Please list all lines of the material below in which the string "then" occurs.

(RECORDS FOR THE EXERCISE)
--------------------------------------------------

(** [run p w log]: the helper calls are appended to [log] in the order
    they are made; an exception ends the program. *)
Fixpoint run {A : Type} (p : prog A) (w : World) (log : list call) : outcome A :=
  match p with
  | Return a => {| result := inr a; world := w; calls := log |}
  | Raise e => {| result := inl e; world := w; calls := log |}
  | SaveFile src k =>
      match do_save_file src w with
      | (inl e, w') =>
          {| result := inl e; world := w'; calls := log ++ [CSaveFile src] |}
      | (inr f, w') => run (k f) w' (log ++ [CSaveFile src])
      end
  | Invoke req k =>
      match do_invoke req w with
      | (inl e, w') =>
          {| result := inl e; world := w'; calls := log ++ [CInvoke req] |}
      | (inr r, w') => run (k r) w' (log ++ [CInvoke req])
      end
  end.

Definition invoked (log : list call) : list UploadProfilePhoto :=
  omap (fun c => match c with CInvoke req => Some req | _ => None end) log.

Definition saved (log : list call) : list (option byte_source) :=
  omap (fun c => match c with CSaveFile src => Some src | _ => None end) log.

End Run.

End Client.

Arguments Return {SavedFile Response Exn A} a.
Arguments Raise {SavedFile Response Exn A} e.
Arguments SaveFile {SavedFile Response Exn A} src k.
Arguments Invoke {SavedFile Response Exn A} req k.
Arguments CSaveFile {SavedFile} src.
Arguments CInvoke {SavedFile} req.
Arguments fallback {SavedFile} u.
Arguments file {SavedFile} u.
Arguments video_emoji_markup {SavedFile} u.
Arguments video {SavedFile} u.
Arguments set_profile_photo {SavedFile Response Exn} py_bool photo emoji
  emoji_background video is_public.
Arguments run {SavedFile Response Exn World} do_save_file do_invoke {A} p w log.
Arguments result {SavedFile Exn World A} o.
Arguments world {SavedFile Exn World A} o.
Arguments calls {SavedFile Exn World A} o.
Arguments invoked {SavedFile} log.
Arguments saved {SavedFile} log.

(** * The upload core described by the specification

    [save_file] and [invoke] are collaborators of the method above; their
    code is not part of the source at hand. The components below follow
    the specification's description of them. *)

Module PartPlanner.

(** Modelled from the spec: the byte range of one part, "per-part byte
    ranges" of section 4.1. The range is [[offset, offset + len)]. *)
Record PartRange : Type := {
  part_index : N;
  offset : N;
  len : N
}.

(** Modelled from the spec: PartLayout, the result of
    [plan(size: Optional<u64>, chunk_size_hint)]: "the part size, part
    count, and per-part byte ranges". Count and ranges are undetermined
    ([None]) for a source of unknown size. *)
Record PartLayout : Type := {
  part_size : N;
  part_count : option N;
  ranges : option (list PartRange)
}.

Definition ceil_div (a b : N) : N := ((a + b - 1) / b)%N.

Definition covers (b : N) (r : PartRange) : Prop :=
  (offset r <= b < offset r + len r)%N.

Section Plan.

(** Modelled from the spec: the "fixed table keyed by size thresholds"
    and "the protocol's part-count limit" are external protocol constants
    (section 9, open question); they are parameters here. *)
Variable part_size_table : option N -> N -> N.
Variable part_count_limit : N.

(** Modelled from the spec: section 4.1, "capped so part_count fits the
    protocol's part-count limit - recompute part size upward if the naive
    count would exceed the limit"; "for unknown size, part size is
    fixed". *)
Definition choose_part_size (size : option N) (chunk_size_hint : N) : N :=
  let naive := part_size_table size chunk_size_hint in
  match size with
  | Some n =>
      if (part_count_limit <? ceil_div n naive)%N
      then ceil_div n part_count_limit
      else naive
  | None => naive
  end.

(** Modelled from the spec: section 8, "part_count = ceil(N / part_size)
    (or 1 if N = 0)". *)
Definition count_parts (n ps : N) : N :=
  if (n =? 0)%N then 1%N else ceil_div n ps.

(** Modelled from the spec: part [i] starts at [i * part_size] and is
    "fixed-size (except possibly the last)" (glossary). *)
Definition range_of (n ps i : N) : PartRange :=
  {| part_index := i; offset := (i * ps)%N; len := N.min ps (n - i * ps)%N |}.

Definition ranges_of (n ps : N) : list PartRange :=
  map (fun i => range_of n ps (N.of_nat i)) (seq 0 (N.to_nat (count_parts n ps))).

(** Modelled from the spec: the contract of section 4.1 for known and
    unknown size. *)
Definition plan (size : option N) (chunk_size_hint : N) : PartLayout :=
  let ps := choose_part_size size chunk_size_hint in
  match size with
  | Some n =>
      {| part_size := ps;
         part_count := Some (count_parts n ps);
         ranges := Some (ranges_of n ps) |}
  | None => {| part_size := ps; part_count := None; ranges := None |}
  end.

End Plan.

End PartPlanner.

Module UploadSession.

Import PartPlanner.

(** Modelled from the spec: the error kinds of section 7 a part's
    invocation can end with. *)
Inductive Cause : Type :=
| LinkDown
| TimedOut
| FloodWait (remaining : N)
| Indeterminate
| PermanentRejection (code : Z) (message : string).

(** Modelled from the spec: what [upload] can fail with (sections 4.1,
    4.2 and 7). *)
Inductive UploadError : Type :=
| SizeMismatch
| UploadFailed (part_index : N) (cause : Cause).

(** Modelled from the spec: RetryPolicy of section 3, "max attempts ...
    and the set of error kinds classified as retryable"; the backoff
    schedule only spaces the attempts in time and is left out. *)
Record RetryPolicy : Type := {
  max_attempts : nat;
  retryable : Cause -> bool
}.

(** Modelled from the spec: ByteSource of section 3, with the bytes the
    source yields when read. *)
Record ByteSource : Type := {
  size : option N;
  name : string;
  bytes : list Byte.byte
}.

(** Modelled from the spec: FilePart of section 3; [fp_part_count = None]
    is the sentinel "unknown, terminate on short read". *)
Record FilePart : Type := {
  fp_file_id : N;
  fp_part_index : N;
  fp_part_count : option N;
  fp_bytes : list Byte.byte
}.

(** Modelled from the spec: UploadState of section 3. *)
Record UploadState : Type := {
  file_id : N;
  acknowledged : gset N;
  total_parts : option N;
  is_big : bool
}.

(** Modelled from the spec: recording a positive acknowledgement of a
    part index in the session's acknowledgement set. *)
Definition acknowledge (i : N) (st : UploadState) : UploadState :=
  {| file_id := file_id st;
     acknowledged := {[ i ]} ∪ acknowledged st;
     total_parts := total_parts st;
     is_big := is_big st |}.

(** Modelled from the spec: the invariant of UploadState, "upload is
    complete iff every index in [0, total_parts) is in acknowledged
    (known-size case) or the terminal short part has been acknowledged
    (unknown-size case)"; [terminal] is the index of the short part once
    it has been read. *)
Definition is_complete (terminal : option N) (st : UploadState) : bool :=
  match total_parts st with
  | Some n =>
      forallb (fun i => bool_decide (N.of_nat i ∈ acknowledged st))
              (seq 0 (N.to_nat n))
  | None =>
      match terminal with
      | Some t => bool_decide (t ∈ acknowledged st)
      | None => false
      end
  end.

Definition actual_size (src : ByteSource) : N := N.of_nat (length (bytes src)).

Definition read_range (src : ByteSource) (off n : N) : list Byte.byte :=
  take (N.to_nat n) (drop (N.to_nat off) (bytes src)).

Inductive SendResult : Type :=
| Acked
| Failed (cause : Cause).

Section Upload.

Variable part_size_table : option N -> N -> N.
Variable part_count_limit : N.
Variable chunk_size_hint : N.
Variable policy : RetryPolicy.

(** Modelled from the spec: the InvocationDispatcher as seen from the
    session: the result of the [attempt]-th submission of a save-part
    request. *)
Variable send : FilePart -> nat -> SendResult.

Definition layout (src : ByteSource) : PartLayout :=
  plan part_size_table part_count_limit (size src) chunk_size_hint.

(** Modelled from the spec: section 4.1, for unknown size "the last part
    is recognized by reading fewer bytes than the part size (including
    zero ...)": the short part is the one at index [actual / part_size]. *)
Definition terminal_index (src : ByteSource) : option N :=
  match size src with
  | Some _ => None
  | None => Some (actual_size src / part_size (layout src))%N
  end.

(** Modelled from the spec: section 4.2, "reads parts per the plan, wraps
    each in a save-part request tagged with (file_id, part_index,
    part_count)". *)
Definition parts_of (fid : N) (src : ByteSource) : list FilePart :=
  let lay := layout src in
  match ranges lay with
  | Some rs =>
      map (fun r => {| fp_file_id := fid;
                       fp_part_index := part_index r;
                       fp_part_count := part_count lay;
                       fp_bytes := read_range src (offset r) (len r) |}) rs
  | None =>
      map (fun i => {| fp_file_id := fid;
                       fp_part_index := N.of_nat i;
                       fp_part_count := None;
                       fp_bytes := read_range src (N.of_nat i * part_size lay)
                                     (part_size lay) |})
          (seq 0 (S (N.to_nat (actual_size src / part_size lay))))
  end.

(** Modelled from the spec: section 4.2, "a part whose invocation fails
    with a retryable error is resubmitted up to the RetryPolicy attempt
    limit"; an authoritative error is not retried (section 7). The
    result is the number of the acknowledged attempt, or the last
    cause. *)
Fixpoint attempt_part (p : FilePart) (retries_left attempt : nat) : Cause + nat :=
  match send p attempt with
  | Acked => inr attempt
  | Failed c =>
      if retryable policy c then
        match retries_left with
        | S r => attempt_part p r (S attempt)
        | O => inl c
        end
      else inl c
  end.

(** A part is submitted at least once; [max_attempts] bounds the
    submissions of one part. *)
Definition budget : nat := S (pred (max_attempts policy)).

Definition submit (p : FilePart) : Cause + nat :=
  attempt_part p (pred (max_attempts policy)) 0.

(** Modelled from the spec: section 4.2, the sequential upload (K = 1):
    "exhausting retries aborts the whole upload with
    UploadFailed{part_index, cause}". *)
Fixpoint upload_parts (st : UploadState) (ps : list FilePart)
  : UploadError + UploadState :=
  match ps with
  | [] => inr st
  | p :: rest =>
      match submit p with
      | inr _ => upload_parts (acknowledge (fp_part_index p) st) rest
      | inl c => inl (UploadFailed (fp_part_index p) c)
      end
  end.

(** Modelled from the spec: section 3, [is_big] (>10MB) is "decided once
    at session start from size"; the spec gives no rule for a source of
    unknown size, which starts as not big here. *)
Definition start (fid : N) (src : ByteSource) : UploadState :=
  {| file_id := fid;
     acknowledged := ∅;
     total_parts := part_count (layout src);
     is_big := match size src with
               | Some n => (10 * 1024 * 1024 <? n)%N
               | None => false
               end |}.

(** Modelled from the spec: section 4.1, "source byte count inconsistent
    with declared size -> fails with SizeMismatch". *)
Definition size_consistent (src : ByteSource) : bool :=
  match size src with
  | Some n => (n =? actual_size src)%N
  | None => true
  end.

Definition run_upload (fid : N) (src : ByteSource) : UploadError + UploadState :=
  if size_consistent src
  then upload_parts (start fid src) (parts_of fid src)
  else inl SizeMismatch.
(** The file of well-formed records ends with one newline behind a clean
    line: trimEnd takes exactly that newline. *)
Lemma trimEnd_render rs :
  Forall (fun r => well_formed r = true) rs ->
  trimEnd (render rs) ++ [newline] = render rs.
Proof.
  intros W. induction rs as [|r rs' _] using rev_ind.
  - unfold render. cbn [flat_map]. rewrite app_nil_r.
    rewrite trimEnd_app_clean by (reflexivity || apply header_ends_clean).
    rewrite trimEnd_newline, app_nil_r. reflexivity.
  - apply Forall_app in W. destruct W as [_ W]. inversion W; subst.
    rewrite render_snoc.
    replace (render rs' ++ row_of r ++ [newline])
      with ((render rs' ++ row_of r) ++ [newline])
      by (rewrite <- app_assoc; reflexivity).
    rewrite trimEnd_app_clean.
    + rewrite trimEnd_newline, app_nil_r. reflexivity.
    + apply truthy_app_r. apply row_of_truthy. assumption.
    + apply starts_clean_rev_app; [apply row_of_truthy | apply row_of_ends_clean];
        assumption.
Qed.

Lemma appended_none (r : ArchiveRecord) :
  appended None (logical_id r) (external_file_ref r) (display_name r) (media_kind r)
  = render [r].
Proof.
  unfold appended, render. cbn [flat_map]. rewrite app_nil_r.
  rewrite <- ?app_assoc. reflexivity.
Qed.

Lemma appended_render rs (r : ArchiveRecord) :
  Forall (fun r => well_formed r = true) rs ->
  appended (Some (render rs))
    (logical_id r) (external_file_ref r) (display_name r) (media_kind r)
  = render (rs ++ [r]).
Proof.
  intros W. unfold appended. rewrite render_snoc.
  rewrite <- (trimEnd_render rs W) at 2. rewrite <- ?app_assoc. reflexivity.
Qed.

Lemma appended_file_of rs (r : ArchiveRecord) :
  Forall (fun r => well_formed r = true) rs ->
  Some (appended (file_of rs)
          (logical_id r) (external_file_ref r) (display_name r) (media_kind r))
  = file_of (rs ++ [r]).
Proof.
  intros W. destruct rs as [|r0 rs].
  - simpl file_of. rewrite appended_none. reflexivity.
  - cbn [file_of]. rewrite (appended_render _ r W). reflexivity.
Qed.

Lemma file_of_not_empty rs : file_of rs <> Some [].
Proof.
  destruct rs as [|r rs]; cbn [file_of]; [discriminate|].
  intros H. inversion H.
Qed.

(** Appends of well-formed records, every request served: the store is the
    file of all the records appended so far. *)
Lemma append_all_served (rs : list ArchiveRecord) :
  forall rs0 w,
    faults w = [] -> stored w = file_of rs0 ->
    Forall (fun r => well_formed r = true) rs0 ->
    Forall (fun r => well_formed r = true) rs ->
    exists w',
      append_all rs w = (Ok tt, w')
      /\ faults w' = [] /\ stored w' = file_of (rs0 ++ rs)
      /\ del_file w' = del_file w /\ random w' = random w.
Proof.
  induction rs as [|r rs IH]; intros rs0 w F S W0 W.
  - exists w. rewrite app_nil_r. simpl. auto.
  - inversion W as [|? ? Wr Wrs]; subst.
    assert (NE : stored w <> Some []) by (rewrite S; apply file_of_not_empty).
    destruct (@appendToCSV_served (logical_id r) (external_file_ref r)
                (display_name r) (media_kind r) w F NE)
      as (w1 & E1 & F1 & S1 & D1 & R1).
    rewrite S, (appended_file_of rs0 r W0) in S1.
    assert (W1 : Forall (fun r => well_formed r = true) (rs0 ++ [r])).
    { apply Forall_app. split; [exact W0 | constructor; [exact Wr | constructor]]. }
    destruct (IH (rs0 ++ [r]) w1 F1 S1 W1 Wrs) as (w2 & E2 & F2 & S2 & D2 & R2).
    exists w2. cbn [append_all]. unfold bind, append. rewrite E1, E2.
    rewrite <- app_assoc in S2.
    split; [reflexivity|]. split; [exact F2|]. split; [exact S2|].
    split; congruence.
Qed.
Lemma lower_append (a b : string) :
  toLowerCase (a ++ b) = toLowerCase a ++ toLowerCase b.
Proof. induction a as [|c a IH]; simpl; [reflexivity | now rewrite IH]. Qed.

Lemma lower_alnum_text (w : string) : alnum w -> toLowerCase w = w.
Proof.
  induction w as [|c w IH]; intros H; [reflexivity|].
  simpl. rewrite lower_alnum_fixed by (apply H; now left).
  rewrite IH; [reflexivity|]. intros x Hx. apply H. now right.
Qed.

Lemma lower_hyphenated (ws : list string) :
  Forall (fun w => w <> "" /\ alnum w) ws ->
  toLowerCase (join "-" ws) = join "-" ws.
Proof.
  induction 1 as [|w ws [_ Hw] Hws IH]; [reflexivity|].
  destruct ws as [|w' ws]; [now apply lower_alnum_text|].
  change (join "-" (w :: w' :: ws)) with (w ++ "-" ++ join "-" (w' :: ws)).
  rewrite !lower_append, IH, lower_alnum_text by exact Hw. reflexivity.
Qed.

Lemma runs_word (w tail : string) :
  alnum w ->
  runs (w ++ tail) = (w ++ fst (runs tail), snd (runs tail)).
Proof.
  induction w as [|c w IH]; intros H.
  - simpl. destruct (runs tail); reflexivity.
  - cbn [append runs]. rewrite IH by (intros x Hx; apply H; now right).
    cbn [fst snd]. rewrite (H c) by now left. reflexivity.
Qed.

Lemma words_hyphenated (ws : list string) :
  Forall (fun w => w <> "" /\ alnum w) ws -> words (join "-" ws) = ws.
Proof.
  induction 1 as [|w ws [Hne Hw] Hws IH]; [reflexivity|].
  apply String.eqb_neq in Hne.
  destruct ws as [|w' ws].
  - cbn [join]. unfold words.
    rewrite <- (append_empty w) at 1. rewrite runs_word by exact Hw.
    cbn [runs fst snd]. rewrite append_empty, Hne. reflexivity.
  - change (join "-" (w :: w' :: ws)) with (w ++ "-" ++ join "-" (w' :: ws)).
    unfold words in *. rewrite runs_word by exact Hw.
    cbn [append runs].
    destruct (runs (join "-" (w' :: ws))) as [h t].
    change (is_lower_alnum "-") with false. cbv iota. cbn [fst snd].
    rewrite append_empty, Hne. f_equal. exact IH.
Qed.

(** X16.  Slugifying is idempotent: the slug of a slug is the slug itself
    (with a fallback that is its own slug, as ["na"] is). *)
Theorem slug_idempotent (e : outcome value) (fallback s : string)
    (Hslug : slug e fallback = Ok s)
    (Hfallback : slug ($(VStr fallback)) fallback = Ok fallback) :
  slug ($(VStr s)) fallback = Ok s.
Proof.
  destruct (slug_fallback_or_words e fallback Hslug)
    as [->|(ws & Hne & Hws & ->)];
    [exact Hfallback|].
  assert (Hs : join "-" ws <> "").
  { intros E. rewrite <- (words_hyphenated Hws) in Hne.
    rewrite E in Hne. apply Hne. reflexivity. }
  rewrite (@slug_refines (VStr (join "-" ws)) (join "-" ws) fallback).
  - unfold slugify. rewrite lower_hyphenated, words_hyphenated by exact Hws.
    destruct ws; [congruence | reflexivity].
  - simpl. apply negb_true_iff, String.eqb_neq. exact Hs.
  - reflexivity.
Qed.

Lemma slug_idempotent_witness :
  slug ($(VStr "acme-co-2024")) "na" = Ok "acme-co-2024".
Proof.
  exact (@slug_idempotent ($(VStr "  ACME & Co. 2024 ")) "na" "acme-co-2024"
           eq_refl eq_refl).
Defined.

End SlugShape.

(** ** The fields that the handler computes *)

Section ComputedFields.
Import Js Submit.
Local Open Scope js_scope.

Lemma own_absent_id (payload : value) :
  lookup "id" (own_props payload) = None -> Spec.supplied_id payload = None.
Proof.
  unfold Spec.supplied_id, Spec.guarded, Spec.field.
  destruct payload as [| |b|m scale|t|xs|ps]; cbn [own_props truthy member];
    intros H; try reflexivity.
  - destruct b; reflexivity.
  - destruct (negb (m =? 0)%Z); reflexivity.
  - destruct (t =? "") eqn:E; cbn [negb]; [|reflexivity].
    now rewrite E.
  - now rewrite H.
Qed.

Lemma own_absent_status (payload : value) :
  lookup "status" (own_props payload) = None ->
  Spec.normal_status payload = "final".
Proof.
  unfold Spec.normal_status, Spec.guarded, Spec.field.
  destruct payload as [| |b|m scale|t|xs|ps]; cbn [own_props truthy member];
    intros H; try reflexivity.
  - destruct b; reflexivity.
  - destruct (negb (m =? 0)%Z); reflexivity.
  - destruct (t =? "") eqn:E; cbn [negb]; [|reflexivity].
    apply String.eqb_eq in E. subst t. reflexivity.
  - now rewrite H.
Qed.
(** * Qt action adapters of app-model: a shallow embedding

    Source: [src/app_model/backends/qt/_qaction.py].  The three classes
    [QCommandAction], [QCommandRuleAction] and [QMenuItemAction] are embedded
    as state-passing functions over a store that holds the action objects,
    the class-level dictionary [QMenuItemAction._cache], the slots connected
    to the [destroyed] signals, and the sequence of calls made to the
    collaborators of the module (toolkit constructor, command registry,
    injection store). *)

From Stdlib Require Import ZArith String List Bool Lia.
From stdpp Require Import base option gmap strings list fin_maps.

Local Open Scope string_scope.
Local Open Scope list_scope.
Local Open Scope Z_scope.

(** ** Python values, exceptions and results *)

Inductive PyObject :=
| PyNone
| PyBool (b : bool)
| PyInt (z : Z)
| PyStr (s : string).

(** The exception classes the module names or can meet, with the part of
    the built-in hierarchy that [contextlib.suppress] looks at. *)
Inductive ExcClass :=
| BaseException
| PyException
| NameError
| UnboundLocalError
| RuntimeError
| RecursionError
| NotImplementedError
| AttributeError
| KeyError
| TypeError
| ValueError
| ZeroDivisionError.

Global Instance ExcClass_eq_dec : EqDecision ExcClass.
Proof. solve_decision. Defined.

(** Direct base class in the built-in hierarchy. *)
Definition base_class (c : ExcClass) : option ExcClass :=
  match c with
  | BaseException => None
  | PyException => Some BaseException
  | UnboundLocalError => Some NameError
  | RecursionError | NotImplementedError => Some RuntimeError
  | NameError | RuntimeError | AttributeError | KeyError | TypeError
  | ValueError | ZeroDivisionError => Some PyException
  end.

(** [issubclass c d]; the hierarchy above has depth three. *)
Definition issubclass (c d : ExcClass) : bool :=
  bool_decide (c = d)
  || match base_class c with
     | None => false
     | Some c1 =>
         bool_decide (c1 = d)
         || match base_class c1 with
            | None => false
            | Some c2 =>
                bool_decide (c2 = d)
                || match base_class c2 with
                   | None => false
                   | Some c3 => bool_decide (c3 = d)
                   end
            end
     end.

Record PyExc := mkExc { exc_class : ExcClass; exc_msg : string }.

Inductive Result (A : Type) :=
| Ok (a : A)
| Raise (e : PyExc).
Arguments Ok {A} a.
Arguments Raise {A} e.

(** A context is a [Mapping[str, object]]. *)
Abbreviation Ctx := (gmap string PyObject).

(** ** Collaborators that live outside the module

    [Expr] is [app_model.expressions.Expr]; the module only calls
    [Expr.eval(ctx)], which returns a boolean or raises.  [Callable] stands
    for the zero-argument ["get current value"] providers of a [ToggleRule];
    [call f] is the Python call [f()].  The two conversions to the toolkit's
    key sequences and icons come from sibling modules.  They are taken to
    return: the icon conversion raises for a key no icon font provides, and
    the initialiser then ends at that line, a run this embedding does not
    have.  What is stated about the lines after the conversion is stated
    for a conversion that returned, or for a rule without icon. *)
Class Host := {
  Expr : Type;
  eval : Expr → Ctx → Result bool;
  Callable : Type;
  call : Callable → Result bool;
  QKeyBindingSequence : string → string;   (* ._qkeymap: native key sequence *)
  to_qicon : string → string;              (* ._util: native icon *)
}.

(** A [Future]: [result] blocks for the outcome and raises on failure. *)
Record Future := mkFuture { outcome : Result PyObject }.

Definition result (f : Future) : Result PyObject := outcome f.

Inductive OnUnresolved := unresolved_raise | unresolved_warn | unresolved_ignore.

Section Descriptors.
Context `{Host}.

(** [app_model.types.ToggleRule] *)
Record ToggleRule := mkToggleRule {
  condition : option Expr;
  get_current : option Callable;
}.

(** [CommandRule.toggled : Optional[Union[ToggleRule, Expr]]] *)
Inductive Toggled :=
| ToggledExpr (e : Expr)
| ToggledRule (r : ToggleRule).

(** [app_model.types.CommandRule], the fields the module reads. *)
Record CommandRule := mkCommandRule {
  id : string;
  title : string;
  short_title : option string;
  icon : option string;
  tooltip : option string;
  status_tip : option string;
  enablement : option Expr;
  toggled : option Toggled;
}.

(** [app_model.types.MenuItem] *)
Record MenuItem := mkMenuItem {
  command : CommandRule;
  when : option Expr;
  group : option string;
  order : option Z;
}.

(** What [keybindings.get_keybinding] returns when a shortcut is registered. *)
Record KeyBindingRule := mkKeyBindingRule { keybinding : string }.

(** The application handle: its identity [id(app)], its name, and the three
    services the module consumes. *)
Record Application := mkApplication {
  app_id : Z;
  name : string;
  get_keybinding : string → option KeyBindingRule;
  execute_command : string → Result Future;
  inject : Callable → OnUnresolved → Callable;
}.

End Descriptors.

(** [hash(menu_item)] is computed by the descriptor class, outside the
    module. *)
Class MenuItemHash `{Host} := hash : MenuItem → Z.

(** ** The store *)

(** Object identity of an action. *)
Abbreviation Ref := nat.

(** A cache key: [(id(app), hash(menu_item))]. *)
Abbreviation Key := (Z * Z)%type.

(** Calls made to collaborators, in the order they happen. *)
Inductive Event `{Host} :=
| EvQActionInit (self : Ref)                          (* QAction.__init__(self, parent) *)
| EvExecuteCommand (app : Z) (command_id : string)    (* app.commands.execute_command(id) *)
| EvResult (app : Z) (command_id : string)            (* future.result() *)
| EvInject (app : Z) (f : Callable) (policy : OnUnresolved)  (* app.injection_store.inject(f, ...) *)
| EvCall (f : Callable).                              (* _current() *)

Section Store.
Context `{Host}.

(** An action object.  The first group is the state the toolkit keeps for a
    [QAction] (each property holds the last value given to its setter);
    the second group is the Python attributes the classes of the module
    add, [None] standing for an attribute that was never assigned.

    What the toolkit's getters report is not always the last value set:
    [isEnabled()] also depends on [visible] (see [QAction.isEnabled]), and
    [toolTip()] falls back to the text while no tool tip was set, so an
    empty [toolTip] here means that [setToolTip] gave none, not that the
    action shows none. *)
Record Action := mkAction {
  constructed : bool;                 (* QAction.__init__ has run on the wrapper *)
  parent : option Ref;
  objectName : string;
  shortcut : option string;
  triggered_slots : nat;              (* connections of triggered to _on_triggered *)
  text : string;
  qicon : option string;
  toolTip : string;                   (* what setToolTip gave; empty when it gave none *)
  statusTip : string;
  checkable : bool;
  checked : bool;
  enabled : bool;                     (* what setEnabled was last given *)
  visible : bool;                     (* what setVisible was last given *)
  destroyed_slots : list Key;         (* slots on self.destroyed; each pops its key *)
  _app : option Application;
  _command_id : option string;
  _cmd_rule : option CommandRule;
  _menu_item : option MenuItem;
  _initialized : option bool;
}.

--------------------------------------------------

(COMPLETED EXERCISE)
      then ceil_div n part_count_limit
  if (n =? 0)%N then 1%N else ceil_div n ps.
      if retryable policy c then
  then upload_parts (start fid src) (parts_of fid src)
    the initialiser then ends at that line, a run this embedding does not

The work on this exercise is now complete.